Flight 1380 was a regularly scheduled passenger flight from New York LaGuardia Airport to Dallas Love Field. The aircraft was a Boeing 737-7H4 with the registration N772SW, in service with Southwest Airlines since its manufacture in 2000. It was powered by two CFM56-7B engines.

Tammie Jo Shults, aged 56, a former United States Navy fighter pilot, was the captain of the flight. Darren Lee Ellisor, aged 44, a former United States Air Force (1997–2007) pilot with experience in the Boeing E-3 Sentry and a veteran in the Iraq War, was the first officer. Captain Shults had been with Southwest Airlines since 1994 and had logged a total of 11,715 flight hours, including 10,513 hours on the Boeing 737. First Officer Ellisor had been with the airline since 2008 and had 9,508 flight hours, with 6,927 hours on the Boeing 737. Five crew members and 144 passengers were on board.

Accident

At 11:03 am Eastern Daylight Time, the aircraft was flying at  and climbing when the left engine failed. As a result, most of the engine inlet and parts of the cowling broke off. Fragments from the inlet and cowling struck the wing and fuselage and broke a window at row 14 in the passenger compartment, which caused rapid decompression of the aircraft. The flight crew carried out an emergency descent of the aircraft and diverted it to Philadelphia International Airport (PHL). 

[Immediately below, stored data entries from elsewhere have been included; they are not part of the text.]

Lemma split_piece (n tail : list byte) (m : Z) :
  no_null n -> 0 < m ->
  Py.split x00 m (n ++ x00 :: tail) = n :: Py.split x00 (m - 1) tail.
Proof.
  intros Hn Hm. induction n as [|c n IH]; cbn [app Py.split].
  - destruct (Z.eqb_spec m 0); [lia|]. cbn.
    destruct (Z.ltb_spec m 0); [lia|]. reflexivity.
  - destruct (Z.eqb_spec m 0); [lia|].
    rewrite byte_eqb_neq by (intros ->; apply Hn; now left).
    rewrite IH by (intros H; apply Hn; now right). reflexivity.
Qed.

Lemma split_0 (data : list byte) : Py.split x00 0 data = [data].
Proof. destruct data; reflexivity. Qed.

Lemma split_cstrings (names : list (list byte)) (rest : list byte) :
  Forall no_null names ->
  Py.split x00 (Py.len names) (concat (map Encode.cstring names) ++ rest)
  = names ++ [rest].
Proof.
  induction 1 as [|n names Hn Hnames IH]; cbn [map concat app].
  - apply split_0.
  - unfold Encode.cstring at 1. rewrite <- !app_assoc. cbn [app].
    rewrite split_piece; [|assumption|unfold Py.len; cbn [length]; lia].
    replace (Py.len (n :: names) - 1) with (Py.len names)
      by (unfold Py.len; cbn [length]; lia).
    now rewrite IH.
Qed.

Lemma cstrings_length (names : list (list byte)) :
  Py.len (concat (map Encode.cstring names))
  = Py.sum (map Py.len names) + Py.len names.
Proof.
  induction names as [|n names IH]; [reflexivity|].
  cbn [map concat Py.sum fold_right]. fold (Py.sum (map Py.len names)).
  unfold Encode.cstring at 1. rewrite !len_app, IH.
  unfold Py.len; cbn [length]; lia.
Qed.

Lemma names_decoded (names : list (list byte)) (pre rest data : list byte)
  (start : Z) :
  Forall no_null names ->
  data = pre ++ concat (map Encode.cstring names) ++ rest ->
  start = Py.len pre ->
  Py.drop_last (Py.split x00 (Py.len names) (Py.slice_from data start))
  = names.
Proof.
  intros Hn -> ->.
  now rewrite slice_from_app, split_cstrings, drop_last_snoc.
Qed.

End Strings.

(** ** Alignment *)

Section Alignment.

Lemma align_multiple (o : Z) : align o mod 4 = 0.
Proof.
  unfold align. destruct (Z.eqb_spec (o mod 4) 0) as [E|E].
  - now rewrite Z.add_0_r.
  - pose proof (Z.mod_pos_bound o 4 ltac:(lia)).
    Z.div_mod_to_equations. lia.
Qed.

Lemma align_steps (o : Z) :
  (o mod 4 <> 0 -> align o = o + (4 - o mod 4))
  /\ (o mod 4 = 0 -> align o = o).
Proof.
  unfold align. destruct (Z.eqb_spec (o mod 4) 0); split; intros; lia.
Qed.

Lemma pad_length (fill : byte) (data : list byte) :
  Py.len (Encode.pad fill data) = align (Py.len data).
Proof.
  unfold Encode.pad, Encode.padding, align. rewrite len_app.
  destruct (Z.eqb_spec (Py.len data mod 4) 0); [reflexivity|].
  unfold Py.len at 2. rewrite repeat_length.
  pose proof (Z.mod_pos_bound (Py.len data) 4 ltac:(lia)). lia.
Qed.

End Alignment.

(** ** Decoding what was encoded *)

Section Decode.

Variable header : BlendFileInfo.
Let e := endian header.

Lemma Int_at (z : Z) (pre post data : list byte) (offset : Z) :
  fits Struct.i z ->
  data = pre ++ Encode.int e Struct.i z ++ post -> offset = Py.len pre ->
  NamedStruct.unpack_from (Int header) data offset = Return z.
Proof.
  intros Hz Hd Ho.
  rewrite (unpack_from_at _ pre (Encode.int e Struct.i z) post) by
    (try assumption; apply int_length).
  cbn [NamedStruct.names Int]. unfold to_int.
  rewrite <- (int_length e Struct.i z) at 1. cbn [Z.add].
  rewrite slice_whole. f_equal. now apply to_int_int.
Qed.

Lemma Short_at (z : Z) (pre post data : list byte) (offset : Z) :
  fits Struct.h z ->
  data = pre ++ Encode.int e Struct.h z ++ post -> offset = Py.len pre ->
  NamedStruct.unpack_from (Short header) data offset = Return z.
Proof.
  intros Hz Hd Ho.
  rewrite (unpack_from_at _ pre (Encode.int e Struct.h z) post) by
    (try assumption; apply int_length).
  cbn [NamedStruct.names Short]. unfold to_int.
  rewrite <- (int_length e Struct.h z) at 1. cbn [Z.add].
  rewrite slice_whole. f_equal. now apply to_int_int.
Qed.

Lemma StructField_names (f : Z * Z) :
  field_fits f ->
  NamedStruct.names (StructField header) (Encode.field e f) = f.
Proof.
  intros [H1 H2]. destruct f as [t n]. cbn [fst snd] in *.
  cbn [NamedStruct.names StructField]. unfold to_int, Encode.field.
  cbn [fst snd]. f_equal.
  - rewrite (slice_at [] (Encode.int e Struct.h t) (Encode.int e Struct.h n));
      [now apply to_int_int|reflexivity|reflexivity|].
    now rewrite int_length.
  - rewrite (slice_at (Encode.int e Struct.h t) (Encode.int e Struct.h n) []);
      [now apply to_int_int|now rewrite app_nil_r| |].
    + now rewrite int_length.
    + now rewrite int_length.
Qed.

Lemma field_length (f : Z * Z) : Py.len (Encode.field e f) = 4.
Proof. unfold Encode.field. now rewrite len_app, !int_length. Qed.

Lemma fields_length (fs : list (Z * Z)) :
  Py.len (concat (map (Encode.field e) fs)) = 4 * Py.len fs.
Proof.
  induction fs as [|f fs IH]; [reflexivity|].
  cbn [map concat]. rewrite len_app, field_length, IH.
  unfold Py.len; cbn [length]; lia.
Qed.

The flight crew stated that the departure and climb from LaGuardia were normal, with no indications of any problems; the first officer was flying and the captain was monitoring. They reported that the aircraft yawed and set off several cockpit emergency alarms; a "gray puff of smoke" appeared and the aircraft's cabin suddenly lost air pressure. The flight crew donned their emergency oxygen masks and the first officer began the emergency descent. The flight data recorder (FDR) showed that the left engine's performance parameters all dropped simultaneously, vibration became severe and within five seconds the cabin altitude alert activated. The FDR also showed that the aircraft rolled left by about 40° before the flight crew was able to counter the roll. The flight crew reported that the aircraft was very difficult to control throughout the remainder of the flight because of the extensive damage. The captain took over flying the plane and the first officer carried out the emergency checklist.  The captain asked the air traffic controller for a course diversion. She initially requested a course to the nearest airport, but then decided that the airport in Philadelphia was best equipped for this aircraft's emergency. The controller quickly provided vectors to PHL. The flight crew reported initial communications difficulties because of the loud noises, distraction and wearing oxygen masks, but as the aircraft descended, communications improved. The captain initially planned on a long final approach to make sure the crew completed all the emergency checklists. Upon learning of the passengers' injuries, however, she decided to speed the approach and expedite landing.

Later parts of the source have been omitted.